For Azure-hosted Sitecore instances, SQL DTU consumption is directly tied to hosting costs. The web database DTU consumption dropped from a consistent 8-15% down to effectively 0%:

DTU usage chart showing the dramatic drop after deployment

The DTU consumption chart for the web database:

DTU consumption before - around 13%

The average DTU numbers tell the story even more clearly.

Before:

Average DTU consumption before: 13.04%

After:

Average DTU consumption after: 0%

Yes, that says 0%. I had the same reaction. The SQL calls that were consuming DTUs were almost entirely the repetitive GetChildIdsByName lookups. Caching them effectively eliminated the web database SQL load.

The Broader Impact

This was part of a larger optimization effort, but the SQL data provider change contributed the most significant measurable improvement:

  • SQL round-trips reduced by a factor of 7-10x
  • Web database DTU consumption dropped from ~13% to ~0%
  • Average page render times dropped by 50-66%
  • Azure instance count went from frequently needing 4-5 instances down to never exceeding 3, and later to 2

That last point is worth emphasizing. The reduced SQL load meant lower overall server utilization, which meant fewer auto-scaled instances were needed. On Azure, fewer instances directly means lower costs.

Try It Yourself

I have extracted this into a standalone project that depends only on Sitecore.Kernel (no SXA dependency required). You can find it on GitHub:

PerformantSitecore on GitHub

The project follows Helix conventions and compiles against .NET Framework 4.8 / Sitecore 10.2+. Drop the DLL and config file into your Sitecore instance and you are done.

Things to Keep in Mind

  1. Cache size: The default 10MB should be sufficient for most sites. Monitor it via /sitecore/admin/cache.aspx and adjust the CacheMaxSize setting if needed.

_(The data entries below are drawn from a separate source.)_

(** A dynamic value ([interface{}]) stored in a field map, by the cases
    the code tells apart: a [string], an [error] (given by its [Error()]
    text), a [*HTTPRequest] (nil or not), and any value of another type,
    given by what [%s] prints for it and by its JSON encoding ([None]
    when [encoding/json] rejects it). *)
Inductive Value : Type :=
| VString (s : string)
| VError (text : string) (enc : option json)
| VHTTPRequest (p : option HTTPRequest)
| VOther (shown : string) (enc : option json).

(** A map reference: [None] is the nil map, [Some l] the map at [l]. *)
Definition loc := nat.
Definition mapref := option loc.

Record Context := mkContext {
  Data : mapref;
  ctxReportLocation : option ReportLocation;
  ctxHTTPRequest : option HTTPRequest
}.

(** Pointer fields are options: [None] is the nil pointer. *)
Record Entry := mkEntry {
  LogName : string;
  Timestamp : string;
  entHTTPRequest : option HTTPRequest;
  Trace : string;
  SpanID : string;
  entServiceContext : option ServiceContext;
  Message : string;
  Severity : severity;
  entContext : option Context;
  SourceLocation : option ReportLocation
}.

Record Formatter := mkFormatter {
  fService : string;
  fVersion : string;
  ProjectID : string;
  StackSkip : list string
}.

(** The part of a [logrus.Entry] that the formatter reads. *)
Record logrusEntry := mkLogrusEntry {
  eData : mapref;
  eLevel : logrus.Level;
  eMessage : string
}.

(** ** Options and [NewFormatter] *)

Definition Option := Formatter → Formatter.

Definition WithService (n : string) : Option :=
  λ f, mkFormatter n (fVersion f) (ProjectID f) (StackSkip f).

Definition WithVersion (v : string) : Option :=
  λ f, mkFormatter (fService f) v (ProjectID f) (StackSkip f).

Definition WithProjectID (i : string) : Option :=
  λ f, mkFormatter (fService f) (fVersion f) i (StackSkip f).

Definition WithStackSkip (v : string) : Option :=
  λ f, mkFormatter (fService f) (fVersion f) (ProjectID f) (StackSkip f ++ [v]).

Definition NewFormatter (options : list Option) : Formatter :=
  foldl (λ fmtr opt, opt fmtr)
        (mkFormatter "" "" "" ["github.com/sirupsen/logrus"%string]) options.

(** ** The store of field maps and the state monad over it

    A Go map is a reference: [replaceErrors] allocates a new one and
    [delete] updates one in place.  [heap] holds the maps that exist. *)

Abbreviation Fields := (gmap string Value).
Abbreviation heap := (gmap loc (gmap string Value)).

Definition M (A : Type) : Type := heap → A * heap.

Global Instance M_ret : MRet M := λ A a h, (a, h).
Global Instance M_bind : MBind M :=
  λ A B k m h, let '(a, h') := m h in k a h'.

Module Map.

(** The contents behind a reference; the nil map reads as empty. *)
Definition contents (h : heap) (r : mapref) : Fields :=
  match r with
  | Some l => default ∅ (h !! l)
  | None => ∅
  end.

(** [make(logrus.Fields, n)]: a new empty map at an unused location. *)
Definition make : M loc :=
  λ h, let l := fresh (dom h) in (l, <[l := ∅]> h).

(** [m[k]] with the comma-ok form. *)
Definition index (r : mapref) (k : string) : M (option Value) :=
  λ h, (contents h r !! k, h).

(** [for k, v := range m]: the entries, read once. *)
Definition range (r : mapref) : M (list (string * Value)) :=
  λ h, (map_to_list (contents h r), h).

(** [m[k] = v] on a map that exists. *)
Definition store (l : loc) (k : string) (v : Value) : M unit :=
  λ h, (tt, alter (insert k v) l h).
(** What [generate_sample_answers] draws for a question: a rating from 1
    to 5 when its type is "stars", a bool otherwise. *)
Definition drawn_for (q : Question.t) (v : Py.value) : Prop :=
  if String.eqb (Question.type q) "stars"
  then exists z, v = Py.Int z /\ (1 <= z <= 5)%Z
  else exists b, v = Py.Bool b.

(** ** [generate_sample_answers.py]

    The script derives each answer from [hash(q.id)], a function of the
    id that is fixed for the life of a process. *)
Module GenerateSampleAnswers.
Section Hash.
Variable hash : string -> Z.

(** [answers[domain_id][q.id] = v]; [None] stands for the [KeyError] of a
    missing [domain_id]. *)
Definition set_answer (answers : Answers) (domain_id qid : string)
    (v : Py.value) : option Answers :=
  sub ← Py.get domain_id answers;
  Some (Py.set domain_id (Py.set qid v sub) answers).

(** The answer the script gives to a question. *)
Definition sample_answer (q : Question.t) : Py.value :=
  if String.eqb (Question.type q) "stars" then
    Py.Int (1 + hash (Question.id q) mod 5)
  else if String.eqb (Question.type q) "boolean" then
    Py.Bool (Py.bool_ (Py.Int (hash (Question.id q) mod 2)))
  else Py.None_.

Fixpoint sample_questions (questions : list Question.t)
    (domain_id : string) (answers : Answers) : option Answers :=
  match questions with
  | [] => Some answers
  | q :: rest =>
      answers' ← set_answer answers domain_id (Question.id q)
                   (sample_answer q);
      sample_questions rest domain_id answers'
  end.

Fixpoint generate_sample_answers_loop (items : list (string * Domain.t))
    (answers : Answers) : option Answers :=
  match items with
  | [] => Some answers
  | (domain_id, domain) :: rest =>
      answers' ← sample_questions (Domain.questions domain) domain_id
                   (Py.set domain_id [] answers);
      generate_sample_answers_loop rest answers'
  end.

Definition generate_sample_answers (domains : Py.dict Domain.t)
  : option Answers :=
  generate_sample_answers_loop domains [].
End Hash.
End GenerateSampleAnswers.
(** * Airbnb manager: a shallow embedding of the reservation assistant

  The development follows the Python sources of [airbnb-manager]:

  - [db/database.py]            reservations and messages (SQLite)
  - [db/optimized_database.py]  cached availability query
  - [db/conversation_db.py]     conversation store and conversation ids
  - [utils/conversation_tracker.py]  file-backed conversation ids
  - [core/nlp_engine.py], [core/optimized_nlp.py]  regex based extraction
  - [utils/memory_optimizer.py] object pools

  Python [str] values are sequences of Unicode code points; text held by
  SQLite is the UTF-8 encoding of such a sequence and is compared byte by
  byte.  Both views are kept: [Py.str] for the text handled by [re] and
  [hashlib], [string] for what is stored in a table. *)

From Stdlib Require Import ZArith NArith List String Ascii Bool Lia.
From Stdlib Require Import OrderedTypeEx.
From stdpp Require Import gmap strings list fin_maps pretty.

Open Scope N_scope.

(* ===================================================================== *)
(** ** Python strings                                                     *)
(* ===================================================================== *)

Module Py.

(** A [str] is a list of code points. *)
Abbreviation str := (list N).

(** [Py_UNICODE_ISSPACE]: the characters removed by [str.strip()] and
    matched by [\s] in a [str] pattern. *)
Definition isspace (c : N) : bool :=
  ((9 <=? c) && (c <=? 13)) || ((28 <=? c) && (c <=? 32))
  || (c =? 133) || (c =? 160) || (c =? 5760)
  || ((8192 <=? c) && (c <=? 8202))
  || (c =? 8232) || (c =? 8233) || (c =? 8239) || (c =? 8287)
  || (c =? 12288).

(** The case and category tables are written out for Basic Latin and the
    Latin-1 Supplement (U+0000 to U+00FF), the repertoire of the Spanish
    messages the application handles.  [latin1] marks the texts on which
    the tables below are those of CPython. *)
Definition latin1_cp (c : N) : bool := c <? 256.
Definition latin1 (s : str) : Prop := Forall (fun c => c < 256) s.
Definition latin1b (s : str) : bool := forallb latin1_cp s.

Definition isupper_cp (c : N) : bool :=
  ((65 <=? c) && (c <=? 90))
  || ((192 <=? c) && (c <=? 222) && negb (c =? 215)).

(** [str.lower()] on Latin-1 text, one code point at a time. *)
Definition lower_cp (c : N) : N := if isupper_cp c then c + 32 else c.
Definition lower (s : str) : str := map lower_cp s.
Lemma wf_run_job j rest w :
  wf w → microtasks w = j :: rest → wf (run_job tc j (set_microtasks (λ _, rest) w)).
Proof.
  intros Hwf Hm. pose proof (wf_pop _ _ _ Hwf Hm) as Hwf0.
  assert (job_target j < length (promises w)) as Hj.
  { apply Hwf. unfold queued. rewrite Hm. by left. }
  set (w0 := set_microtasks (λ _, rest) w) in *.
  pose proof (after_callback_grow tc j w0) as G.
  pose proof (wf_grow _ _ Hwf0 G) as Hwfc. pose proof (grow_length _ _ _ G) as L.
  rewrite run_job_eq. destruct j as [r x|k d x|d q].
  - destruct (job_finish tc (JReaction r x) w0); [done|by apply wf_settle|].
    apply wf_enqueue; [done|]. simpl in *. lia.
  - destruct (job_finish tc (JFetch k d x) w0); [done|by apply wf_settle|].
    apply wf_enqueue; [done|]. simpl in *. lia.
  - by apply wf_subscribe.
Qed.

Lemma wf_exec e w : wf w → wf (exec tc e w).
Proof.
  intros Hwf. destruct e as [u o|item data|rootUri data|item|json|u r|f json|f e| |u i|u];
    cbn [exec].
  - eapply wf_grow; [done|]. apply ext_grow, ext_get.
  - eapply wf_grow; [done|]. apply ext_grow, ext_update.
  - eapply wf_grow; [done|]. apply ext_grow, ext_save.
  - eapply wf_grow; [done|]. apply ext_grow, ext_destroy.
  - eapply wf_grow; [done|]. apply ext_grow, ext_fromPotionJSON.
  - eapply wf_grow; [done|]. by apply growb_same.
  - by apply wf_settle_fetch.
  - by apply wf_settle_fetch.
  - unfold tick. destruct (microtasks w) as [|j rest] eqn:Hm; [done|]. by apply wf_run_job.
  - eapply wf_grow; [done|]. by apply growb_same.
  - eapply wf_grow; [done|]. by apply growb_same.
Qed.
(** X15: [validate_file] records the path; when it succeeds it returns
    no error, the validator holds none, and the format returned is the
    one detected, JSON or CSV, for which [create_parser] builds a parser;
    when it fails it returns exactly one message, the one the validator
    holds. *)
Theorem validation_result_shape (os : Validator.file_system)
    (self : Validator.t) (path : string) :
  let r := Validator.validate_file os self path in
  let ok := fst (fst (snd r)) in
  let fmt := snd (fst (snd r)) in
  let errs := snd (snd r) in
  Validator.file_path (fst r) = Some path
  /\ (ok = true ->
      errs = [] /\ Validator.validation_errors (fst r) = []
      /\ fmt = Validator.file_format (fst r)
      /\ fmt <> Validator.UNKNOWN
      /\ exists p, Validator.create_parser fmt = Ok p)
  /\ (ok = false ->
      exists msg, errs = [msg] /\ Validator.validation_errors (fst r) = [msg]).
Proof.
  cbv zeta. unfold Validator.validate_file.
  set (s0 := Validator.mk (Some path) (Validator.file_format self) []).
  destruct (check_file_exists_step os s0) as (P1 & _ & T1 & E1).
  destruct (Validator._check_file_exists os s0) as [s1 [|]]; cbn [fst snd negb] in *.
  2:{ destruct (E1 eq_refl) as (msg & Hm). rewrite P1.
      split; [reflexivity|]. split; [discriminate|]. intros _. exists msg.
      split; exact Hm. }
  rewrite (T1 eq_refl). clear s1 P1 T1 E1.
  destruct (check_file_size_step os s0) as (P2 & _ & T2 & E2).
  destruct (Validator._check_file_size os s0) as [s2 [|]]; cbn [fst snd negb] in *.
  2:{ destruct (E2 eq_refl) as (msg & Hm). rewrite P2.
      split; [reflexivity|]. split; [discriminate|]. intros _. exists msg.
      split; exact Hm. }
  rewrite (T2 eq_refl). clear s2 P2 T2 E2.
  cbn [Validator.file_path Validator.file_format Validator.validation_errors s0].
  set (fmt := Validator._detect_format s0).
  set (s3 := Validator.mk (Some path) fmt []).
  destruct (check_not_empty_step os s3) as (P3 & F3 & T3 & E3).
  destruct (validate_structure_step os s3) as (P4 & F4 & T4 & E4).
  assert (forall f, f <> Validator.UNKNOWN ->
                    exists p, Validator.create_parser f = Ok p) as Hcreate.
  { intros [] Hf; [eexists; reflexivity .. | congruence]. }
  destruct fmt eqn:Ef;
    try (cbn [fst snd Validator.append_error Validator.file_path
              Validator.validation_errors app];
         split; [reflexivity|]; split; [discriminate|]; intros _;
         eexists; split; reflexivity);
    (destruct (Validator._check_not_empty os s3) as [s4 [|]];
     cbn [fst snd negb] in *;
     [ rewrite (T3 eq_refl);
       destruct (Validator._validate_structure os s3) as [s5 [|]];
       cbn [fst snd negb] in *;
       [ rewrite (T4 eq_refl); cbn [s3 Validator.file_path
                                    Validator.file_format
                                    Validator.validation_errors];
         split; [reflexivity|]; split; [|discriminate]; intros _;
         repeat split; try discriminate; apply Hcreate; discriminate
       | destruct (E4 eq_refl) as (msg & Hm); rewrite P4;
         split; [reflexivity|]; split; [discriminate|]; intros _; exists msg;
         split; exact Hm ]
     | destruct (E3 eq_refl) as (msg & Hm); rewrite P3;
       split; [reflexivity|]; split; [discriminate|]; intros _; exists msg;
       split; exact Hm ]).
Qed.
(** * redux-playground: the async-thunk demo and its fixture generator

    A shallow embedding of [mocks/server.ts] (fixture generator) and of
    [src/demos/async-thunks/ThunkDemo.tsx] (mock API, thunks, slice and the
    sequential fetch handler), with the properties the specification states
    about them.

    The JavaScript run time is made explicit:
    - numbers are IEEE-754 doubles; the integer-valued ones are carried as
      [Z], with the rounding of [+] and [*] written out;
    - [Math.random], the clock and [fetch] are oracles of a [World], read
      through counters kept in the state;
    - a rejected promise / thrown value is the [Throw] result of the monad
      [M]; [await] is sequencing. *)

From Stdlib Require Import ZArith List String Ascii Bool Lia DecimalString.
From Stdlib Require DecimalZ.
Import ListNotations.
Open Scope Z_scope.

(* ================================================================== *)
(** ** JavaScript numbers *)
(* ================================================================== *)

Module JsNum.

(** A number as the demo meets it: an integer-valued double, or NaN
    (what [parseInt] yields on text without digits). *)
Inductive Num : Type :=
| NInt (z : Z)
| NaN.

Definition num_eqb (a b : Num) : bool :=
  match a, b with
  | NInt x, NInt y => x =? y
  | _, _ => false            (* NaN === anything is false *)
  end.

(** [a > b] *)
Definition num_gtb (a b : Num) : bool :=
  match a, b with
  | NInt x, NInt y => y <? x
  | _, _ => false
  end.

(** [a % b]: the remainder takes the sign of the dividend; [x % 0] and
    anything on NaN is NaN. *)
Definition num_rem (a b : Num) : Num :=
  match a, b with
  | NInt x, NInt y => if y =? 0 then NaN else NInt (Z.rem x y)
  | _, _ => NaN
  end.

(** [a / 2^k] rounded to the nearest integer, ties to the even one
    ([0 <= a], [0 < k]). *)
Definition round_half_even (a k : Z) : Z :=
  let q := Z.shiftr a k in
  let r := Z.land a (Z.ones k) in
  let half := Z.shiftl 1 (k - 1) in
  if r <? half then q
  else if half <? r then q + 1
  else if Z.even q then q else q + 1.

(** A non-negative double [mant * 2^expo]. *)
Record Dyadic : Type := mkDyadic { mant : Z; expo : Z }.

(** The double nearest to [m * 2^e] ([0 <= m]): keep 53 significant bits,
    round to nearest, ties to even.  (No overflow or underflow arises for
    the magnitudes of this program.) *)
Definition round_to_double (m e : Z) : Dyadic :=
  let k := Z.log2 m - 52 in
  if k <=? 0 then mkDyadic m e
  else mkDyadic (round_half_even m k) (e + k).

(** [d * c] for an integer constant [c]. *)
Definition mul_int (d : Dyadic) (c : Z) : Dyadic :=
  round_to_double (mant d * c) (expo d).

(** [Math.floor(d)]. *)
Definition floor (d : Dyadic) : Z :=
  Z.shiftr (mant d) (- expo d).
Lemma preserves_promise_all {A} I (ms : list (Promise E S A)) :
  Forall (preserves I) ms -> preserves I (promise_all ms).
Proof.
  induction 1 as [|m ms Hm _ IH]; [by intros s Hs|]. intros s Hs. simpl.
  pose proof (preserves_state I m s Hm Hs) as H1. destruct (m s) as [o s1].
  pose proof (preserves_state I _ s1 IH H1) as H2. destruct (promise_all ms s1) as [os s2].
  simpl in *. by destruct (all_outcomes o os).
Qed.

End hoare.

#[export] Hint Resolve preserves_resolve preserves_reject preserves_gets
  preserves_get_state : wpts.

(** Advance a chain over its first promise, whose result [H] gives. *)
Ltac promise_next H := erewrite then_resolved; [|exact H].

  2. Content authoring: The cache clears on every item save/delete/copy event. On a busy CM instance with many authors, you might see less benefit because the cache gets invalidated frequently. The real wins are on CD instances where content only changes on publish.

  3. Multi-instance deployments: The event handlers handle both local and remote events, so the cache stays consistent across CD instances in a scaled environment.

  4. Sitecore versions: This has been tested on Sitecore XM/XP 10.2+. It should work on earlier 10.x versions as well since the SqlServerDataProvider API has been stable for a long time. This is specifically for Sitecore XM/XP (the traditional .NET Framework platform), not XM Cloud or any of the composable DXP products.

If you have a Sitecore XM/XP solution running on Azure and you are paying for DTUs you do not need to be paying for, give this a try. The ROI on this particular optimization is hard to beat.